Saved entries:
*** Begin section ***

(* ===== verification/BridgeLemmas.v ===== *)
(** * How the bridge's operations run

    For each operation the state it leaves and how it ends, under the assumption
    that the registry's calls return; and the rules by which a property of the
    tables is kept whatever the registry does. *)
From S2P Require Import Prelude GoStrings Types Metadata NewService Bridge.

Section runs.
Context {R : Type} `{RA : RegistryAdapter R} `{O : MapOrder} (host : Host.t).
Implicit Types (b : Bridge.t R) (id : string) (s : Service.t).

Lemma set_locked_id b : Bridge.set_locked (Bridge.locked b) b = b.
Proof. by destruct b. Qed.

Lemma set_locked_false b : Bridge.locked b = false → Bridge.set_locked false b = b.
Proof. intros <-. apply set_locked_id. Qed.

Lemma set_registry_nil b : Bridge.set_registry (Bridge.registry b) [] b = b.
Proof. destruct b. unfold Bridge.set_registry; simpl. by rewrite app_nil_r. Qed.

Lemma set_registry_twice r1 r2 cs1 cs2 b :
  Bridge.set_registry r2 cs2 (Bridge.set_registry r1 cs1 b) =
  Bridge.set_registry r2 (cs1 ++ cs2) b.
Proof. unfold Bridge.set_registry; simpl. by rewrite app_assoc. Qed.

Lemma with_lock_blocked {A} (m : GoM (Bridge.t R) A) b :
  Bridge.locked b = true → with_lock m b = (Blocked, b).
Proof. unfold with_lock. by intros ->. Qed.

Lemma with_lock_run {A} (m : GoM (Bridge.t R) A) b :
  Bridge.locked b = false →
  with_lock m b = let '(o, b') := m (Bridge.set_locked true b) in
                  (o, Bridge.set_locked false b').
Proof. unfold with_lock. by intros ->. Qed.

(** [containerId[:12]] *)
Definition log_outcome (id : string) : outcome unit :=
  if decide (12 ≤ String.length id) then Ok () else Panicked.

Lemma log_id_run id b : log_id id b = (log_outcome id, b).
Proof. unfold log_id, log_outcome, slice_to. go_unfold. by case_decide. Qed.

Lemma log_outcome_Ok id : 12 ≤ String.length id → log_outcome id = Ok ().
Proof. intros. unfold log_outcome. by rewrite decide_True. Qed.

(** ** Calls of the registry that return *)
Lemma registry_call_run {A} (op : GoM R A) note b :
  is_Ok (op (Bridge.registry b)).1 = true →
  ∃ a r, op (Bridge.registry b) = (Ok a, r) ∧
         registry_call op note b = (Ok a, Bridge.set_registry r [note a] b).
Proof.
  unfold registry_call. destruct (op _) as [[a| | |] r] eqn:He; simpl; try done.
  intros _. by exists a, r.
Qed.

Context `{RR : !RegistryReturns R}.

(** Each service is handed to the registry once, in order, whatever it answers. *)
Lemma deregisterAll_run ss b :
  ∃ r errs, length errs = length ss ∧
    deregisterAll ss b = (Ok (), Bridge.set_registry r (zip_with CDeregister ss errs) b).
Proof.
  revert b. induction ss as [|s ss IH]; intros b.
  - exists (Bridge.registry b), []. split; [done|]. by rewrite set_registry_nil.
  - destruct (registry_call_run (Deregister s) (CDeregister s) b) as (e & r & _ & Hrun);
      [apply Deregister_returns|].
    destruct (IH (Bridge.set_registry r [CDeregister s e] b)) as (r' & errs & Hl & Hrest).
    exists r', (e :: errs). split; [simpl; lia|]. unfold deregisterAll.
    erewrite for_each_cons; [by setoid_rewrite Hrest; rewrite set_registry_twice|].
    unfold deregister_service. by rewrite (GoM_bind_Ok _ _ _ _ _ Hrun).
Qed.

Lemma refresh_list_run id ss b : 12 ≤ String.length id →
  ∃ r errs, length errs = length ss ∧
    for_each (refresh_service id) ss b =
      (Ok (), Bridge.set_registry r (zip_with CRefresh ss errs) b).
Proof.
  intros Hid. revert b. induction ss as [|s ss IH]; intros b.
  - exists (Bridge.registry b), []. split; [done|]. by rewrite set_registry_nil.
  - destruct (registry_call_run (Refresh s) (CRefresh s) b) as (e & r & _ & Hrun);
      [apply Refresh_returns|].
    destruct (IH (Bridge.set_registry r [CRefresh s e] b)) as (r' & errs & Hl & Hrest).
    exists r', (e :: errs). split; [simpl; lia|].
    erewrite (for_each_cons (refresh_service id)); [by rewrite Hrest, set_registry_twice|].
    unfold refresh_service. rewrite (GoM_bind_Ok _ _ _ _ _ Hrun).
    destruct e; [done|]. by rewrite log_id_run, log_outcome_Ok.
Qed.

(** ** The tables *)
Lemma deleteDeadContainer_run id b : Bridge.locked b = false →
  deleteDeadContainer id b =
  (Ok (), match Bridge.deadContainers b !! id with
          | Some d => Bridge.set_dead (delete id (Bridge.deadContainers b))
              (Bridge.set_services (<[id := DeadContainer.Services d]> (Bridge.services b)) b)
          | None => b
          end).
Proof.
  intros Hb. unfold deleteDeadContainer. rewrite with_lock_run by done. simpl.
  destruct b; simpl in *; subst. by case_match.
Qed.

(** What [appendService] makes of the table: it keeps what is there. *)
Definition track (id : string) (s : option Service.t)
    (m : gmap string (list Service.t)) : gmap string (list Service.t) :=
  match s with
  | Some s => if decide (default [] (m !! id) = []) then <[id := [s]]> m else m
  | None => m
  end.

Lemma appendService_run id s b : Bridge.locked b = false →
  appendService id s b =
  (log_outcome id, Bridge.set_services (track id (Some s) (Bridge.services b)) b).
Proof.
  intros Hb. unfold appendService. rewrite with_lock_run by done.
  erewrite GoM_bind_Ok by reflexivity. unfold track, services_of. simpl.
  destruct (decide (default [] (Bridge.services b !! id) = [])) as [He|He].
  - rewrite decide_False by auto. erewrite GoM_bind_Ok by reflexivity.
    rewrite log_id_run. unfold services_of, Bridge.set_services, Bridge.set_locked; simpl.
    by rewrite He, Hb.
  - rewrite decide_True by done. rewrite log_id_run. by destruct b; simpl in *; subst.
Qed.

Lemma remove_true_run id b : Bridge.locked b = false →
  let gone := services_of b id ++
    match Bridge.deadContainers b !! id with Some d => DeadContainer.Services d | None => [] end in
  ∃ r errs, length errs = length gone ∧
    remove id true b =
      (Ok (), Bridge.set_services (delete id (Bridge.services b))
                (Bridge.set_dead (delete id (Bridge.deadContainers b))
                   (Bridge.set_registry r (zip_with CDeregister gone errs) b))).
Proof.
  intros Hb gone. unfold remove. rewrite with_lock_run by done.
  erewrite GoM_bind_Ok by reflexivity.
  destruct (deregisterAll_run (services_of b id) (Bridge.set_locked true b))
    as (r1 & errs1 & Hl1 & H1).
  change (services_of (Bridge.set_locked true b) id) with (services_of b id).
  change (Bridge.deadContainers (Bridge.set_locked true b)) with (Bridge.deadContainers b).
  destruct (Bridge.deadContainers b !! id) as [d|] eqn:Hd.
  - edestruct (deregisterAll_run (DeadContainer.Services d)) as (r2 & errs2 & Hl2 & H2).
    exists r2, (errs1 ++ errs2). split; [subst gone; rewrite !length_app; lia|].
    erewrite GoM_bind_Ok; [|erewrite GoM_bind_Ok by apply H1; erewrite GoM_bind_Ok by apply H2;
                            reflexivity].
    subst gone. rewrite zip_with_app by done.
    unfold Bridge.set_registry, Bridge.set_services, Bridge.set_dead, Bridge.set_locked; simpl.
    by rewrite Hb, app_assoc.
  - exists r1, errs1. subst gone. rewrite app_nil_r. split; [done|].
    erewrite GoM_bind_Ok; [|erewrite GoM_bind_Ok by apply H1; reflexivity].
    unfold Bridge.set_registry, Bridge.set_services, Bridge.set_dead, Bridge.set_locked; simpl.
    by rewrite Hb, (delete_id (Bridge.deadContainers b)).
Qed.

Lemma remove_false_run id b : Bridge.locked b = false →
  remove id false b =
  (Ok (), Bridge.set_services (delete id (Bridge.services b))
            (if decide (Config.RefreshTtl (Bridge.config b) ≠ 0%Z ∧ services_of b id ≠ []) then
               Bridge.set_dead
                 (<[id := DeadContainer.mk (Config.RefreshTtl (Bridge.config b))
                            (services_of b id)]> (Bridge.deadContainers b)) b
             else b)).
Proof.
  intros Hb. unfold remove. rewrite with_lock_run by done. go_unfold.
  change (services_of (Bridge.set_locked true b) id) with (services_of b id).
  case_decide; unfold Bridge.set_services, Bridge.set_dead, Bridge.set_locked; simpl;
    by rewrite Hb.
Qed.

(** ** [add] as a plan and its execution

    The services an [add] makes do not depend on the registry: they are planned
    first, and then registered one after the other. *)
Fixpoint make_services (config : Config.t) (docker : DockerClient.t) (isGroup : bool)
    (container : Container.t) (ports : list (string * ServicePort.t))
    : outcome (list Service.t) :=
  match ports with
  | [] => Ok []
  | (_, port) :: ports =>
      '(container, service) ← newService config host docker container port isGroup;
      rest ← make_services config docker isGroup container ports;
      Ok (option_list service ++ rest)
  end.

Definition add_plan (config : Config.t) (docker : DockerClient.t) (container : Container.t)
    (quiet : bool) (newIP : string) : outcome (list Service.t) :=
  let ports := container_ports container newIP in
  servicePorts ← select_ports (Config.Internal config) quiet container ports;
  make_services config docker (bool_decide (1 < size servicePorts)) container
    (range servicePorts).

(** The first service whose registration succeeded. *)
Fixpoint first_registered (ss : list Service.t) (errs : list error) : option Service.t :=
  match ss, errs with
  | s :: _, None :: _ => Some s
  | _ :: ss, Some _ :: errs => first_registered ss errs
  | _, _ => None
  end.

Lemma newService_container config docker container port isGroup container' o :
  newService config host docker container port isGroup = Ok (container', o) →
  Container.ID container' = Container.ID container.
Proof.
  unfold newService, mbind, outcome_bind, mret, outcome_ret. intros Hnew.
  repeat case_match; simplify_eq/=; done.
Qed.

Lemma track_twice id s o m : track id o (track id (Some s) m) = track id (Some s) m.
Proof.
  unfold track. destruct o; [|done].
  destruct (decide (default [] (m !! id) = [])); [|by rewrite decide_False].
  by rewrite decide_False by (by rewrite lookup_insert_eq).
Qed.

Lemma register_ports_run docker quiet isGroup container ports made b :
  Bridge.locked b = false → 12 ≤ String.length (Container.ID container) →
  make_services (Bridge.config b) docker isGroup container ports = Ok made →
  ∃ r errs, length errs = length made ∧
    register_ports host docker quiet isGroup container ports b =
      (Ok (), Bridge.set_services
                (track (Container.ID container) (first_registered made errs) (Bridge.services b))
                (Bridge.set_registry r (zip_with CRegister made errs) b)).
Proof.
  revert container made b.
  induction ports as [|[k port] ports IH]; intros container made b Hb Hid Hmade.
  { injection Hmade as <-. exists (Bridge.registry b), []. split; [done|].
    simpl. rewrite set_registry_nil. by destruct b. }
  simpl in Hmade. destruct (newService _ _ _ _ _ _) as [[c' o]| | |] eqn:Hnew; try done.
  go_unfold. destruct (make_services _ _ _ _ _) as [rest| | |] eqn:Hrest; try done.
  injection Hmade as <-. rewrite Hnew. pose proof (newService_container _ _ _ _ _ _ _ Hnew) as Hc.
  rewrite <- Hc in Hid |- *. destruct o as [s|]; simpl.
  - destruct (registry_call_run (Register s) (CRegister s) b) as (e & r & _ & Hrun);
      [apply Register_returns|]. unfold registry_Register. rewrite Hrun.
    set (b1 := Bridge.set_registry r [CRegister s e] b).
    destruct e as [e|].
    + destruct (IH c' rest b1 Hb Hid Hrest) as (r' & errs & Hl & Hreg).
      exists r', (Some e :: errs). split; [simpl; lia|]. setoid_rewrite Hreg.
      subst b1. by rewrite set_registry_twice.
    + rewrite appendService_run, log_outcome_Ok by done.
      set (b2 := Bridge.set_services _ b1).
      destruct (IH c' rest b2 Hb Hid Hrest) as (r' & errs & Hl & Hreg).
      exists r', (None :: errs). split; [simpl; lia|]. setoid_rewrite Hreg.
      change (Bridge.services b2) with (track (Container.ID c') (Some s) (Bridge.services b)).
      rewrite track_twice. subst b1 b2. unfold Bridge.set_services, Bridge.set_registry; cbn.
      by rewrite <- app_assoc.
  - destruct (IH c' rest b Hb Hid Hrest) as (r' & errs & Hl & Hreg).
    exists r', errs. split; [done|].
    destruct quiet; simpl; [|rewrite log_id_run, log_outcome_Ok by done]; exact Hreg.
Qed.

(** ** Pruning *)
Definition pruned (interval : Z) (d : DeadContainer.t) : option DeadContainer.t :=
  let ttl := sub64 (DeadContainer.TTL d) interval in
  if decide (ttl ≤ 0)%Z then None else Some (DeadContainer.mk ttl (DeadContainer.Services d)).

Lemma prune_step_lookup interval dead k d id :
  prune_step interval dead (k, d) !! id = if decide (k = id) then pruned interval d else dead !! id.
Proof.
  unfold prune_step, pruned; simpl. destruct (decide (k = id)) as [->|Hne].
  - case_decide; [by rewrite lookup_delete_eq|by rewrite lookup_insert_eq].
  - case_decide; [by rewrite lookup_delete_ne|by rewrite lookup_insert_ne].
Qed.

Lemma foldl_prune_lookup interval l dead id : NoDup l.*1 →
  foldl (prune_step interval) dead l !! id =
  match (list_to_map l : gmap string DeadContainer.t) !! id with
  | Some d => pruned interval d
  | None => dead !! id
  end.
Proof.
  revert dead. induction l as [|[k d] l IH]; intros dead Hnd; [done|].
  inversion Hnd as [|? ? Hk Hl]; subst. simpl. rewrite IH by done. rewrite prune_step_lookup.
  destruct (decide (k = id)) as [->|Hne].
  - rewrite lookup_insert_eq. apply not_elem_of_list_to_map in Hk. by rewrite Hk.
  - by rewrite lookup_insert_ne.
Qed.

(** A round of pruning acts on each dead container by itself. *)
Lemma prune_omap interval dead : prune interval dead = omap (pruned interval) dead.
Proof.
  apply map_eq. intros id. unfold prune. rewrite foldl_prune_lookup by apply range_fst_NoDup.
  rewrite range_list_to_map, lookup_omap. by destruct (dead !! id).
Qed.

Lemma PruneDeadContainers_run b : Bridge.locked b = false →
  PruneDeadContainers b =
  (Ok (), Bridge.set_dead (omap (pruned (Config.RefreshInterval (Bridge.config b)))
                             (Bridge.deadContainers b)) b).
Proof.
  intros Hb. unfold PruneDeadContainers. rewrite with_lock_run by done. simpl.
  rewrite prune_omap. by destruct b; simpl in *; subst.
Qed.

(** ** Reading the tables *)
Lemma copy_services_id m : copy_services m = m.
Proof.
  unfold copy_services. rewrite <- (range_list_to_map m) at 2.
  pose proof (range_fst_NoDup m) as Hnd. revert Hnd. generalize (range m) as l. clear m.
  assert (∀ (l : list (string * list Service.t)) (acc : gmap string (list Service.t)),
            NoDup l.*1 → foldl (λ copy kv, <[kv.1 := kv.2]> copy) acc l = list_to_map l ∪ acc) as H.
  { induction l as [|[k v] l IH]; intros acc Hnd; simpl; [by rewrite map_empty_union|].
    inversion Hnd; subst. rewrite IH by done.
    by rewrite <- insert_union_l, insert_union_r by (by apply not_elem_of_list_to_map). }
  intros l Hnd. by rewrite H, map_union_empty.
Qed.

Lemma getServicesCopy_run b : Bridge.locked b = false →
  getServicesCopy b = (Ok (Bridge.services b), b).
Proof.
  intros Hb. unfold getServicesCopy. rewrite with_lock_run by done. go_unfold.
  rewrite copy_services_id. by destruct b; simpl in *; subst.
Qed.
End runs.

*** End section ***

> [Task directions] Look back at the entries above. Retype the line with "(container : Container.t) (ports", the line with "rest ← make_services", and all lines in between.

> [Answer area]
    (container : Container.t) (ports : list (string * ServicePort.t))
    : outcome (list Service.t) :=
  match ports with
  | [] => Ok []
  | (_, port) :: ports =>
      '(container, service) ← newService config host docker container port isGroup;
      rest ← make_services config docker isGroup container ports;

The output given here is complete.